Olise allontanato dall’esultanza della Francia ai Mondiali a causa di una regola poco conosciuta

Un curioso episodio ha attirato l'attenzione durante la vittoria della Francia sul Marocco nei quarti di finale dei Mondiali 2026. Dopo il raddoppio firmato da Ousmane Dembélé, tutti i giocatori francesi si sono riuniti a bordo campo per celebrare il gol, ma Michael Olise è stato bloccato prima di poter raggiungere completamente i compagni.
A intervenire è stato Brice Samba. Il portiere di riserva dei Bleus si è avvicinato rapidamente all'attaccante e gli ha impedito di oltrepassare la linea laterale, appoggiando una mano sul suo petto.

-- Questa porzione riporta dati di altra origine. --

(** [generate_description]: the type without what is before the first slash
    and without a slash at its end, and the sub type. *)
Definition generate_description (e : Error) : string :=
  match String.index 0 "/" (error_type e) with
  | Some n =>
      let result :=
        if Nat.eqb (n + 1) (String.length (error_type e))
        then String.substring 0 n (error_type e)
        else
          let rest := String.substring (n + 1) (String.length (error_type e) - (n + 1))
                        (error_type e) in
          let last := (String.length rest - 1)%nat in
          if String.eqb (String.substring last 1 rest) "/" then String.substring 0 last rest
          else rest in
      if String.eqb (error_sub_type e) "" then result
      else (result +:+ "/" +:+ error_sub_type e)%string
  | None => error_description e
  end.

(** The errors that do not prevent charging. *)
Module ignore_errors.
Definition evse : list string := ["evse_manager/Inoperative"].
Definition bsp : list string :=
  ["evse_board_support/MREC3HighTemperature"; "evse_board_support/MREC18CableOverTempDerate";
   "evse_board_support/VendorWarning"].
Definition connector_lock : list string := ["connector_lock/VendorWarning"].
Definition ac_rcd : list string := ["ac_rcd/VendorWarning"].
Definition imd : list string := ["isolation_monitor/VendorWarning"].
Definition powersupply : list string := ["power_supply_DC/VendorWarning"].
Definition powermeter : list string := [].
Definition over_voltage_monitor : list string := ["over_voltage_monitor/VendorWarning"].
End ignore_errors.

Module ErrorHandlingEvents.
Inductive t : Set :=
| ForceErrorShutdown | ForceEmergencyShutdown | AllErrorsPreventingChargingCleared
| AllErrorCleared.
End ErrorHandlingEvents.

Module ShutdownType.
Inductive t : Set := None | ErrorShutdown | EmergencyShutdown.
#[global] Instance eq_dec : EqDecision t.
Proof. solve_decision. Defined.
Definition eqb (a b : t) : bool := bool_decide (a = b).
End ShutdownType.

(** The signals. *)
Inductive eh_output : Type :=
| signal_error (event : ErrorHandlingEvents.t)
| signal_all_errors_cleared.

(** The errors of the module itself and of its requirements, of which only
    the first of each kind is used. *)
Record eh_state (M : Type) := mkEh {
  p_evse : M;
  r_bsp : M;
  r_connector_lock : list M;
  r_ac_rcd : list M;
  r_imd : list M;
  r_powersupply : list M;
  r_powermeter : list M;
  r_over_voltage_monitor : list M;
  inoperative_error_use_vendor_id : bool;
}.
Arguments mkEh {M}.
Arguments p_evse {M}.
Arguments r_bsp {M}.
Arguments r_connector_lock {M}.
Arguments r_ac_rcd {M}.
Arguments r_imd {M}.
Arguments r_powersupply {M}.
Arguments r_powermeter {M}.
Arguments r_over_voltage_monitor {M}.
Arguments inoperative_error_use_vendor_id {M}.
#[global] Instance eta_eh_state {M} : Eta (eh_state M) := fun s =>
  mkEh (p_evse s) (r_bsp s) (r_connector_lock s) (r_ac_rcd s) (r_imd s) (r_powersupply s)
    (r_powermeter s) (r_over_voltage_monitor s) (inoperative_error_use_vendor_id s).

Section ErrorHandling.
Context {M : Type} `{ErrorMonitor M}.
Abbreviation EH := (Eff (eh_state M) eh_output Empty_set).

Definition put_evse (f : M -> M) : EH unit := emodify (update p_evse f).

Una scena insolita che ha generato curiosità tra tifosi e spettatori.

Dietro il gesto, però, non ci sarebbe stato alcun problema con Olise, bensì un motivo tattico legato al regolamento. Samba avrebbe voluto evitare una possibile situazione rischiosa: se tutti i calciatori francesi fossero usciti dal terreno di gioco per festeggiare, il Marocco avrebbe potuto teoricamente riprendere il gioco con un calcio d'inizio immediato.
Perché la Francia ha fermato Olise durante l'esultanza per il gol di Dembélé contro il Marocco
La normativa prevede infatti che, alla ripresa del match, tutti i giocatori – fatta eccezione per chi effettua il calcio d'inizio – debbano trovarsi nella propria metà campo. In uno scenario limite, con la Francia fuori dal campo dopo la rete di Dembélé, gli avversari avrebbero potuto tentare una ripartenza a porta praticamente sguarnita.
Una possibilità molto remota e difficilmente applicabile nella pratica, ma che Samba ha evidentemente preferito non correre. Il suo intervento è stato quindi una precauzione per mantenere alta la concentrazione e impedire qualsiasi sorpresa.

Non è la prima volta che la Francia presta attenzione a questo dettaglio. Anche nella finale del Mondiale 2022 contro l'Argentina si era verificata una situazione simile: dopo un gol di Mbappé, Theo Hernandez aveva richiamato in campo Dayot Upamecano proprio per evitare di lasciare scoperta la squadra durante i festeggiamenti. Stesso discorso anche per quanto accaduto sempre nello stesso torneo con Bernardo Silva in Portogallo-Marocco.
Un piccolo episodio che racconta la mentalità dei Bleus, ormai concentrati su ogni dettaglio nel tentativo di raggiungere la terza finale mondiale consecutiva.